Verizon Wireless will force unlimited data subscribers who use over 200 gigabytes of bandwidth per month to change their plan to one with a data cap, or face having their wireless service disconnected.
Employees were recently advised of the policy change, which targets customers managing to average more than 200 gigabytes of usage on a single line "over several months." Affected customers are being sent notices of their excessive usage, with a deadline of Feb. 16 to change their plan.
If a line is disconnected under the new policy, customers will have a 50-day window to resubscribe, though only to plans without unlimited data. The highest-capacity plan Verizon lists on its website offers $100 gigabytes of data per month for $450, with line access fees of between $5 and $20 per connected device.

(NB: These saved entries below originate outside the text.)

(** * Market-making ledger and PnL attribution: a shallow embedding

    This development embeds the bookkeeping core of the AMM package
    (trading/trades.py, trading/market_maker.py, trading/exchange.py,
    trading/hedge_fund.py, utils/quotes.py, utils/pnl.py and utils/visu.py)
    and proves its accounting properties.

    Modelling conventions.
    - A Python [float] is embedded twice. In the first embedding it is a
      real number of [R]; the statements made on it are those that rounding
      leaves alone: which branch runs, which record is written, what an
      expression is built from, order and sign. The statements in which
      rounding decides (the accumulated positions, the equity of the two
      engines) are made on the second embedding, [binary64], where a
      [float] is an IEEE-754 binary64 number. Infinities and NaN as inputs
      are outside both.
    - A [pd.Timestamp] is an integer of [Z]; a ticker is a [string].
    - A Python [dict] is an association list in insertion order; lookup
      reads and assignment overwrites the first binding of a key.
    - A Python exception is a value of [exception]; a call that may raise
      returns a [result].
    - A [pd.DataFrame] of prices is its index (the dates), its columns
      (the tickers) and its cells; index and column labels are taken to be
      pairwise distinct, as in a price table. *)

From Stdlib Require Import Reals Lra List String ZArith Bool Permutation.
Import ListNotations.
Open Scope string_scope.
Open Scope list_scope.
Open Scope R_scope.

(** ** The Python runtime the code relies on *)

Inductive exception : Type :=
| ValueError (msg : string)
| KeyError
| ZeroDivisionError.

Inductive result (A : Type) : Type :=
| Ok (a : A)
| Raise (e : exception).
Arguments Ok {A} a.
Arguments Raise {A} e.

Definition bind {A B : Type} (m : result A) (k : A -> result B) : result B :=
  match m with
  | Ok a => k a
  | Raise e => Raise e
  end.

Notation "x <- m ;; k" := (bind m (fun x => k))
  (at level 61, m at next level, right associativity).

(** [a / b] on two Python [float]s: a zero divisor raises
    ZeroDivisionError. *)
Definition truediv (a b : R) : result R :=
  if Req_dec_T b 0 then Raise ZeroDivisionError else Ok (a / b).

Module dict.

Definition t (V : Type) : Type := list (string * V).

(** [k in d] *)
Fixpoint contains {V : Type} (d : t V) (k : string) : bool :=
  match d with
  | [] => false
  | (k', _) :: d' => if String.eqb k' k then true else contains d' k
  end.

(** [d.get(k)], [None] when the key is absent *)
Fixpoint lookup {V : Type} (d : t V) (k : string) : option V :=
  match d with
  | [] => None
  | (k', v) :: d' => if String.eqb k' k then Some v else lookup d' k
  end.

(** [d.get(k, default)] *)
Definition get {V : Type} (d : t V) (k : string) (default : V) : V :=
  match lookup d k with
  | Some v => v
  | None => default
  end.

(** [d[k] = v]: overwrite in place, or append a new binding *)
Fixpoint setitem {V : Type} (d : t V) (k : string) (v : V) : t V :=
  match d with
  | [] => [(k, v)]
  | (k', v') :: d' =>
      if String.eqb k' k then (k', v) :: d' else (k', v') :: setitem d' k v
  end.

(** [d[k] += v] on a [defaultdict(float)] *)
Definition iadd (d : t R) (k : string) (v : R) : t R :=
  setitem d k (get d k 0 + v).

End dict.

(** ** pandas: a Series over tickers and a DataFrame of prices *)

Definition mem_string (c : string) (l : list string) : bool :=
  existsb (String.eqb c) l.

Definition mem_Z (d : Z) (l : list Z) : bool :=
  existsb (BinInt.Z.eqb d) l.

Fixpoint insert_sorted (d : Z) (l : list Z) : list Z :=
  match l with
  | [] => [d]
  | x :: l' => if (d <=? x)%Z then d :: l else x :: insert_sorted d l'
  end.

Fixpoint sort_dates (l : list Z) : list Z :=
  match l with
  | [] => []
  | d :: l' => insert_sorted d (sort_dates l')
  end.

Module Series.

Record t : Type := mk { labels : list string; data : string -> R }.

(** [s1 - s2] for two rows of one frame (same labels) *)
Definition sub (s1 s2 : t) : t :=
  mk (labels s1) (fun c => data s1 c - data s2 c).

(** [s.get(c, default)] *)
Definition get (s : t) (c : string) (default : R) : R :=
  if mem_string c (labels s) then data s c else default.

End Series.

Module DataFrame.

Record t : Type := mk {
  index : list Z;
  columns : list string;
  values : Z -> string -> R
}.

(** [c in df.columns] *)
Definition has_column (df : t) (c : string) : bool :=
  mem_string c (columns df).

Definition has_index (df : t) (d : Z) : bool :=
  mem_Z d (index df).

(** [df.sort_index()] *)
Definition sort_index (df : t) : t :=
  mk (sort_dates (index df)) (columns df) (values df).

(** [df.loc[d]]: the row at date [d], [KeyError] when [d] is no label *)
Definition loc_row (df : t) (d : Z) : result Series.t :=
  if has_index df d then Ok (Series.mk (columns df) (values df d))
  else Raise KeyError.

(** [df.loc[d, c]]: one cell, [KeyError] on a missing date or ticker *)
Definition loc (df : t) (d : Z) (c : string) : result R :=
  if has_index df d && has_column df c then Ok (values df d c)
  else Raise KeyError.

End DataFrame.

(** ** trading/trades.py *)

Module trades.

Module QuotedTrade.
Record t : Type := mk {
  ticker : string;
  trade_volume : R;
  ref_price : R;
  bid_price : R;
  offer_price : R;
  date : Z
}.

(** The dataclass-generated [__init__]: it stores its arguments. *)
Definition init (ticker : string) (trade_volume ref_price bid_price
    offer_price : R) (date : Z) : result t :=
  Ok (mk ticker trade_volume ref_price bid_price offer_price date).
End QuotedTrade.

Module CompletedTrade.
Record t : Type := mk {
  ticker : string;
  trade_volume : R;
  trade_price : R;
  mm_action : string;
  ref_price : R;
  bid_price : R;
  offer_price : R;
  date : Z
}.

Definition init (ticker : string) (trade_volume trade_price : R)
    (mm_action : string) (ref_price bid_price offer_price : R)
    (date : Z) : result t :=
  Ok (mk ticker trade_volume trade_price mm_action ref_price bid_price
         offer_price date).
End CompletedTrade.

End trades.

(** ** trading/market_maker.py *)

Module market_maker.

Module Position.
Record t : Type := mk { ticker : string; position_volume : R }.
End Position.

Module ETFPosition.
Record t : Type := mk {
  ticker : string;
  trade_volume : R;
  trade_price : R;
  action : string;
  date : Z
}.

This is not the first time Verizon has performed a purge of its heaviest users. In July of last year, the carrier encouraged high-bandwidth users to make a similar price plan change, at the time targeting customers using "well in excess" of 100 gigabytes on a single device.
Carriers have spent a number of years slowly migrating its customers away from unlimited data plans in favor of capped services, partly due to the high resource consumption affecting other lower-usage customers. Users with grandfathered unlimited data plans sometimes abuse the service by using it as their sole Internet connection, tethering computers and streaming set-top boxes in their home instead of using broadband.